* [Task item] Using the records below, output the stretch that opens with the line containing "(** X8. Reconstruction" and closes with the line containing "pose proof (length_removeCR raw) as Hlen.", exactly and including both lines, with nothing more.

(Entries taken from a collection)
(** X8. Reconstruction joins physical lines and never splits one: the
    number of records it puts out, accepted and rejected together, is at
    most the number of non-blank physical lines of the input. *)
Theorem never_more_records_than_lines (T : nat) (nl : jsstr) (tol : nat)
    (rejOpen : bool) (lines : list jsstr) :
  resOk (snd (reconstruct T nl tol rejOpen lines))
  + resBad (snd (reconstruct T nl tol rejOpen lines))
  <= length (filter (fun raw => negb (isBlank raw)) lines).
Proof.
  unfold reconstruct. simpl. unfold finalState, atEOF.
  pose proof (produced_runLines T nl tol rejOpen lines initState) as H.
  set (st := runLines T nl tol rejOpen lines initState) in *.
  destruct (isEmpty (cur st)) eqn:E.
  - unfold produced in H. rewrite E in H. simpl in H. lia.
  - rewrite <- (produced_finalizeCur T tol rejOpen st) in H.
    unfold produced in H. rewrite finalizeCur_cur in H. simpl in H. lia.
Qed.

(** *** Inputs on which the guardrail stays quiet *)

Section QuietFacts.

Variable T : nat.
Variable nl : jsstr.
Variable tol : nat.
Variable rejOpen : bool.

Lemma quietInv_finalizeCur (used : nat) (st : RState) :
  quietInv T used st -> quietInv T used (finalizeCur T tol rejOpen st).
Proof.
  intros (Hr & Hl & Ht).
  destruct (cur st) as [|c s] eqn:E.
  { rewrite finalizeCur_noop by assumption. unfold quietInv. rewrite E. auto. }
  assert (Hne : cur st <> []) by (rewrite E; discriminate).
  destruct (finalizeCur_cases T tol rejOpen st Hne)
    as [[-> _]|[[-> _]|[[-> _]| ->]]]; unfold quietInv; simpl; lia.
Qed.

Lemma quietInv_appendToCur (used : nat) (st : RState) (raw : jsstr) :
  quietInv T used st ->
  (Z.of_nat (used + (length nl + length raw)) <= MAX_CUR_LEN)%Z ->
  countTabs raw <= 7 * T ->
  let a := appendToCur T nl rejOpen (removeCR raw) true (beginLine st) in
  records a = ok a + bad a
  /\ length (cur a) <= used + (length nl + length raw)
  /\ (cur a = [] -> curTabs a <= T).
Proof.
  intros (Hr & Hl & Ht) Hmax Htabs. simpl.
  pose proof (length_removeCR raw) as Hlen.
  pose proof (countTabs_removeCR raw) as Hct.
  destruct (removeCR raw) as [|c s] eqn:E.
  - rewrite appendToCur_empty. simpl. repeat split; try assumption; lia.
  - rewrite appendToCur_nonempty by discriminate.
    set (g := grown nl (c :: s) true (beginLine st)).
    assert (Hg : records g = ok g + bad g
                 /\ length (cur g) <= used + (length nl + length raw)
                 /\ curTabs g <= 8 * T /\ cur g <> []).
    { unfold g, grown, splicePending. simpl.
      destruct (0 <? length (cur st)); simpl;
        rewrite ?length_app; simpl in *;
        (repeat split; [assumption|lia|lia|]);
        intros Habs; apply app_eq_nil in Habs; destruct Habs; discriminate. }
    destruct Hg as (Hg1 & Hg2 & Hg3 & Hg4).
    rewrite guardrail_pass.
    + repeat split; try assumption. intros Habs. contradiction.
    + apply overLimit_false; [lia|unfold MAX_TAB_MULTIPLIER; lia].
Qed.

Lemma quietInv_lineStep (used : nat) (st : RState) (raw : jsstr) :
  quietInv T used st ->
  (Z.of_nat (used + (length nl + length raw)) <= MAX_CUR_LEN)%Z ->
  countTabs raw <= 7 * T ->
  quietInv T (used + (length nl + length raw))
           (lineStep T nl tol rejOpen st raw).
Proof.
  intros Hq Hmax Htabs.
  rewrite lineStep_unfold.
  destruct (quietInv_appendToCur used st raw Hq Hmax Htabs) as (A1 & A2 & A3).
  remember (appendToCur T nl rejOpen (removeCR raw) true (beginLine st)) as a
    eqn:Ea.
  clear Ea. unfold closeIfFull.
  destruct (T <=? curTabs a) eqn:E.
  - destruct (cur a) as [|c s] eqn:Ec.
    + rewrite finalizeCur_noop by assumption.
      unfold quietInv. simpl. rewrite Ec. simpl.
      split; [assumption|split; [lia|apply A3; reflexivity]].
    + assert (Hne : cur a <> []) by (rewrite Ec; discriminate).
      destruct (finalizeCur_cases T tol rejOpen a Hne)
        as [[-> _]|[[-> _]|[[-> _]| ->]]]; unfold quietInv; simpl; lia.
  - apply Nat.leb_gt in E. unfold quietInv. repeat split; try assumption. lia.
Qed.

...

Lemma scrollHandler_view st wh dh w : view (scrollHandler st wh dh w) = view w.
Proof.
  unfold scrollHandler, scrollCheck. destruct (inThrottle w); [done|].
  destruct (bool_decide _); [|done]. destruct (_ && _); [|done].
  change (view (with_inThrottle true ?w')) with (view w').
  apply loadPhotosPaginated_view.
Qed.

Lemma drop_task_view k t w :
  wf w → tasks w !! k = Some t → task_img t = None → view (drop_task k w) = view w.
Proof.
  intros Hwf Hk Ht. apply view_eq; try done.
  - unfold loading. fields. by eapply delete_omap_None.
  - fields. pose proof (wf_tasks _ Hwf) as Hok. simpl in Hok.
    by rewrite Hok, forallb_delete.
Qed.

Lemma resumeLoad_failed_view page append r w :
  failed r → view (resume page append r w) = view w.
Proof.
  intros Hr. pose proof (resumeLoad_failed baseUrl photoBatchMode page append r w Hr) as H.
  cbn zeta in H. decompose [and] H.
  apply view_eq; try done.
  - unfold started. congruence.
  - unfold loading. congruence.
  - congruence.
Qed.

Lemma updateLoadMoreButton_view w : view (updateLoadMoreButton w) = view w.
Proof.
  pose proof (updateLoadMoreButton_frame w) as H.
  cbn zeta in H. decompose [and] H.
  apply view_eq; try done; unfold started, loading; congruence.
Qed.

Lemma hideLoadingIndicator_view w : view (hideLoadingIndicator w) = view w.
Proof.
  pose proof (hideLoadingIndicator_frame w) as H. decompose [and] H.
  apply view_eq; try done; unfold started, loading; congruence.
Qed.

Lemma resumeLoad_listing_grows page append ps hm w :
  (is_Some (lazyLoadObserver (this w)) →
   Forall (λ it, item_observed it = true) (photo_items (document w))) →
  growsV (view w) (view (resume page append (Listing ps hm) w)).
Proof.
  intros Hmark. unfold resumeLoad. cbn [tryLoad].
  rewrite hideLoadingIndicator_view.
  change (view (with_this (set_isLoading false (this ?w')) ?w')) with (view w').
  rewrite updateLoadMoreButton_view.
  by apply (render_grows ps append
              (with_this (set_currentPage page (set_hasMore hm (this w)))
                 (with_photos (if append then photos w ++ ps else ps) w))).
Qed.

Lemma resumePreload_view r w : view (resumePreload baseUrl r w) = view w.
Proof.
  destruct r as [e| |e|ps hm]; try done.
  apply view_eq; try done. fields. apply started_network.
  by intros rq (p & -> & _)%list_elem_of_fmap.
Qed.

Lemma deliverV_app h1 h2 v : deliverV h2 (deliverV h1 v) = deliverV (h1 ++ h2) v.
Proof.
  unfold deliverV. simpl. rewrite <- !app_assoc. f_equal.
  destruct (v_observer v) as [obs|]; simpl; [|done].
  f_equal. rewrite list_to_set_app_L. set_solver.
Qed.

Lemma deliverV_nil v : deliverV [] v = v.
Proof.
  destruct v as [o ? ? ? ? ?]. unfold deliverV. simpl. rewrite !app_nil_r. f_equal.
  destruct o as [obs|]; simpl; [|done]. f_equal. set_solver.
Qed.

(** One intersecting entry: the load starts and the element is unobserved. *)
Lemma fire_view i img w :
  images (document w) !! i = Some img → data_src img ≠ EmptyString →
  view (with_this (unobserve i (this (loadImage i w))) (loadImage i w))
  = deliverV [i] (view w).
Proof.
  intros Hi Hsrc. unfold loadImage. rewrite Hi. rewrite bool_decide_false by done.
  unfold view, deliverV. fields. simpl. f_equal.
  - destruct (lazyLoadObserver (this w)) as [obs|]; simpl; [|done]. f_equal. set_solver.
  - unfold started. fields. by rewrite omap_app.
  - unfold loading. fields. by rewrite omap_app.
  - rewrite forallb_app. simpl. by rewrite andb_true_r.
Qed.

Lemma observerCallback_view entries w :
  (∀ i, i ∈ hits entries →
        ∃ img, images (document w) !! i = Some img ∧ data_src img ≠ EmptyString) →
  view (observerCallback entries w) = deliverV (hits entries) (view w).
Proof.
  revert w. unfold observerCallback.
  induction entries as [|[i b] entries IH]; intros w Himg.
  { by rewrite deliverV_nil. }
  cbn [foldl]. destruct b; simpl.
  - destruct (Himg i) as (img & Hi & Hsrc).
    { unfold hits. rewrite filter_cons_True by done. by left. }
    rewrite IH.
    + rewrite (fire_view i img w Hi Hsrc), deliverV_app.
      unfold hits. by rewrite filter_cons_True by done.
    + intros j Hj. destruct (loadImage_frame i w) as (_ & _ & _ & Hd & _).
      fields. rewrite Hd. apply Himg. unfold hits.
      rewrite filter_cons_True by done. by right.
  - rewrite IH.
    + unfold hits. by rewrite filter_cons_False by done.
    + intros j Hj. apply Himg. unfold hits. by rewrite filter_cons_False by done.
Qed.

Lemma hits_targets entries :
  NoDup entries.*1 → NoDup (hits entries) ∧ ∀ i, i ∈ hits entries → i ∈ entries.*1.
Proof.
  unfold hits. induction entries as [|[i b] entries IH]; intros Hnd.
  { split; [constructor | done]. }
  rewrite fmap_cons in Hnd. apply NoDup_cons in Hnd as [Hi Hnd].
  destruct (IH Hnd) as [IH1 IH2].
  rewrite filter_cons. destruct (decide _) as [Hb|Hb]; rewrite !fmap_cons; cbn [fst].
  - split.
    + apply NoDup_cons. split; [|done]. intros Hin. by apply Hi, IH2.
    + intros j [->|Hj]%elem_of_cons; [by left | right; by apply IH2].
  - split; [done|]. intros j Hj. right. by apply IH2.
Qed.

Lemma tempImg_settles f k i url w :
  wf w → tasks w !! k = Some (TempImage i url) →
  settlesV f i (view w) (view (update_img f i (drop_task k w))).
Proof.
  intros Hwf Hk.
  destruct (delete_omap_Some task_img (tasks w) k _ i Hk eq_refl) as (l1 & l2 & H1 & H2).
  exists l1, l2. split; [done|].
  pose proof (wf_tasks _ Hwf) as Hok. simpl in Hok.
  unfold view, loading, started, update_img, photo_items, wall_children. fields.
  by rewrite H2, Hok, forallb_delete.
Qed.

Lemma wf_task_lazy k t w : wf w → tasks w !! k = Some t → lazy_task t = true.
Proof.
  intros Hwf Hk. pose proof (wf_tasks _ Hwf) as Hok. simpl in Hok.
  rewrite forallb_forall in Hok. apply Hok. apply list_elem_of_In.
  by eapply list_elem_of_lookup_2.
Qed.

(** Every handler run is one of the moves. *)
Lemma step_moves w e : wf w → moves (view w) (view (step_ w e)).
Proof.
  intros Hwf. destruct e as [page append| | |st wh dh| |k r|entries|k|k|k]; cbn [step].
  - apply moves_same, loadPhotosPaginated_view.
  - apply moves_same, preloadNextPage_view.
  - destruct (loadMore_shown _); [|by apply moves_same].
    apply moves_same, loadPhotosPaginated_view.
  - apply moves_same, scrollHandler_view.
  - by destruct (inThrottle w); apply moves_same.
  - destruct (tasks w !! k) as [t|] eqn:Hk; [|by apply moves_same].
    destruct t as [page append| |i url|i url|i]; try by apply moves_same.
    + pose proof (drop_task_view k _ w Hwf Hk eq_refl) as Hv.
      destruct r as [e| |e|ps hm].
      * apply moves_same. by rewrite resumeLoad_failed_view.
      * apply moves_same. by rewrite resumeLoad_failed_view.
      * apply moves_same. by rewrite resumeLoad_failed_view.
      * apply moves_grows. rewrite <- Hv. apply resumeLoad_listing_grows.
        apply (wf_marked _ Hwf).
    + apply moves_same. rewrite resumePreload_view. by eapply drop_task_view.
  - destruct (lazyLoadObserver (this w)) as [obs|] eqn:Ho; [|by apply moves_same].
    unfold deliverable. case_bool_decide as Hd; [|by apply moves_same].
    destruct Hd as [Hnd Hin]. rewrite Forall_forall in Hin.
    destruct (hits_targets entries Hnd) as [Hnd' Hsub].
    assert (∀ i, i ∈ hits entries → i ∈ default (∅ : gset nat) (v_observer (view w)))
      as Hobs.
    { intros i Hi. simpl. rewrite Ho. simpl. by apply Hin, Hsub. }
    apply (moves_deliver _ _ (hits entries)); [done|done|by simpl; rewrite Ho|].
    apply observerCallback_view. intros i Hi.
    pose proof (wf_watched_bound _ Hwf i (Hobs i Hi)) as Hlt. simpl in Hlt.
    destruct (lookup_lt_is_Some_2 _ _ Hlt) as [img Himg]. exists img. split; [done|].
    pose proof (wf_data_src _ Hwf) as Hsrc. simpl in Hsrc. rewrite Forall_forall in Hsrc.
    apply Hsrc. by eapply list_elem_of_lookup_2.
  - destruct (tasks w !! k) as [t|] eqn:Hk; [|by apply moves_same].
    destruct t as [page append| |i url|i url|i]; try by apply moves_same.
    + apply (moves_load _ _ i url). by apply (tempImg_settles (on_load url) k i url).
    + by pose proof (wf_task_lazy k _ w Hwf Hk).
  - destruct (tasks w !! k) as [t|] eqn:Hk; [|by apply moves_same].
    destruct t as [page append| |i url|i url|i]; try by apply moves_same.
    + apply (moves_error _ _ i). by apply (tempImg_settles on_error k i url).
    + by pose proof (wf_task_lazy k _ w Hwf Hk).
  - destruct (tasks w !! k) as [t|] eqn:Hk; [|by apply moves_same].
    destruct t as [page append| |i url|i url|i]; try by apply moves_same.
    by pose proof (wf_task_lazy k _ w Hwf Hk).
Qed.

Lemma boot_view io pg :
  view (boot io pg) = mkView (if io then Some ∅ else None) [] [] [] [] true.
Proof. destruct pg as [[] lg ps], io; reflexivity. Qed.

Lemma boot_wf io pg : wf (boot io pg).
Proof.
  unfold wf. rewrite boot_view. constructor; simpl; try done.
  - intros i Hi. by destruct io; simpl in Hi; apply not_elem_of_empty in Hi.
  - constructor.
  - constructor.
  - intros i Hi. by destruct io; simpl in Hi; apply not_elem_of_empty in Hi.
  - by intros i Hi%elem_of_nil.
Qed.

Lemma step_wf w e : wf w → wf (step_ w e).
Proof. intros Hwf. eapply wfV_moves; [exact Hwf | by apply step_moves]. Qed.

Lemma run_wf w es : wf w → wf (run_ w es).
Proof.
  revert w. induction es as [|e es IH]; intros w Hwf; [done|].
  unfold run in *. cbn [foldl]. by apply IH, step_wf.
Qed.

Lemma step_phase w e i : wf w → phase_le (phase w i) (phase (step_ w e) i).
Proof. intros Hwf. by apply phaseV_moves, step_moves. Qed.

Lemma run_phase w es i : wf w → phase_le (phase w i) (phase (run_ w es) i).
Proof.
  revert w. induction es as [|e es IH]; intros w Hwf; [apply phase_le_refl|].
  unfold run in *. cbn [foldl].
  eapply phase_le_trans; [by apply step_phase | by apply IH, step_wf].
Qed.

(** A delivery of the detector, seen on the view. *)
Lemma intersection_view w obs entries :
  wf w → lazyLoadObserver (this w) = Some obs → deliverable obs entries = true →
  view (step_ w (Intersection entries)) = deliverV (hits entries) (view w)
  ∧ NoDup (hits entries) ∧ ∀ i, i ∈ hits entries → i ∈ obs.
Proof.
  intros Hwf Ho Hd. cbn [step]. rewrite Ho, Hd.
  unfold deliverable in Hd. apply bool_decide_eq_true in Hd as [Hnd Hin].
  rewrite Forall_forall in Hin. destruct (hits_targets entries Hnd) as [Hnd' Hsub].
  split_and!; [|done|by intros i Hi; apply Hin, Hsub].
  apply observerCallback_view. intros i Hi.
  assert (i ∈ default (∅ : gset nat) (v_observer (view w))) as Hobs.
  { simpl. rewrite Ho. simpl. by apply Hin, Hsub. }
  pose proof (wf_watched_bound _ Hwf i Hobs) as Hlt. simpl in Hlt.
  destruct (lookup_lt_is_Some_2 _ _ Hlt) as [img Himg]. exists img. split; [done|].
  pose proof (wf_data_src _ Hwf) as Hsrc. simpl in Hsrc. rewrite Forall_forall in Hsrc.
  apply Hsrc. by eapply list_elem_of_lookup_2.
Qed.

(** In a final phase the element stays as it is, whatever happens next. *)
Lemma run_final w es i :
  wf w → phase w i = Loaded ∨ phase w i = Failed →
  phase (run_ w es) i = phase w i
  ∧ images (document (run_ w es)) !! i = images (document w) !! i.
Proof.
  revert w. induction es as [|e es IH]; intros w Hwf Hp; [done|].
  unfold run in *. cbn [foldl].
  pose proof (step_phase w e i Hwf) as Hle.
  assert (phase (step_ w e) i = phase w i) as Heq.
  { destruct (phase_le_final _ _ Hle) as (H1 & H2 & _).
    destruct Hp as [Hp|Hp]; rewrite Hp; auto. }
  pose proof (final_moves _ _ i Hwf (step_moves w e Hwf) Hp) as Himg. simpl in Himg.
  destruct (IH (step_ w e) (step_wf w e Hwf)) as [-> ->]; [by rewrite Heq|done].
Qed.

* [Written response]
(** X8. Reconstruction joins physical lines and never splits one: the
    number of records it puts out, accepted and rejected together, is at
    most the number of non-blank physical lines of the input. *)
Theorem never_more_records_than_lines (T : nat) (nl : jsstr) (tol : nat)
    (rejOpen : bool) (lines : list jsstr) :
  resOk (snd (reconstruct T nl tol rejOpen lines))
  + resBad (snd (reconstruct T nl tol rejOpen lines))
  <= length (filter (fun raw => negb (isBlank raw)) lines).
Proof.
  unfold reconstruct. simpl. unfold finalState, atEOF.
  pose proof (produced_runLines T nl tol rejOpen lines initState) as H.
  set (st := runLines T nl tol rejOpen lines initState) in *.
  destruct (isEmpty (cur st)) eqn:E.
  - unfold produced in H. rewrite E in H. simpl in H. lia.
  - rewrite <- (produced_finalizeCur T tol rejOpen st) in H.
    unfold produced in H. rewrite finalizeCur_cur in H. simpl in H. lia.
Qed.

(** *** Inputs on which the guardrail stays quiet *)

Section QuietFacts.

Variable T : nat.
Variable nl : jsstr.
Variable tol : nat.
Variable rejOpen : bool.

Lemma quietInv_finalizeCur (used : nat) (st : RState) :
  quietInv T used st -> quietInv T used (finalizeCur T tol rejOpen st).
Proof.
  intros (Hr & Hl & Ht).
  destruct (cur st) as [|c s] eqn:E.
  { rewrite finalizeCur_noop by assumption. unfold quietInv. rewrite E. auto. }
  assert (Hne : cur st <> []) by (rewrite E; discriminate).
  destruct (finalizeCur_cases T tol rejOpen st Hne)
    as [[-> _]|[[-> _]|[[-> _]| ->]]]; unfold quietInv; simpl; lia.
Qed.

Lemma quietInv_appendToCur (used : nat) (st : RState) (raw : jsstr) :
  quietInv T used st ->
  (Z.of_nat (used + (length nl + length raw)) <= MAX_CUR_LEN)%Z ->
  countTabs raw <= 7 * T ->
  let a := appendToCur T nl rejOpen (removeCR raw) true (beginLine st) in
  records a = ok a + bad a
  /\ length (cur a) <= used + (length nl + length raw)
  /\ (cur a = [] -> curTabs a <= T).
Proof.
  intros (Hr & Hl & Ht) Hmax Htabs. simpl.
  pose proof (length_removeCR raw) as Hlen.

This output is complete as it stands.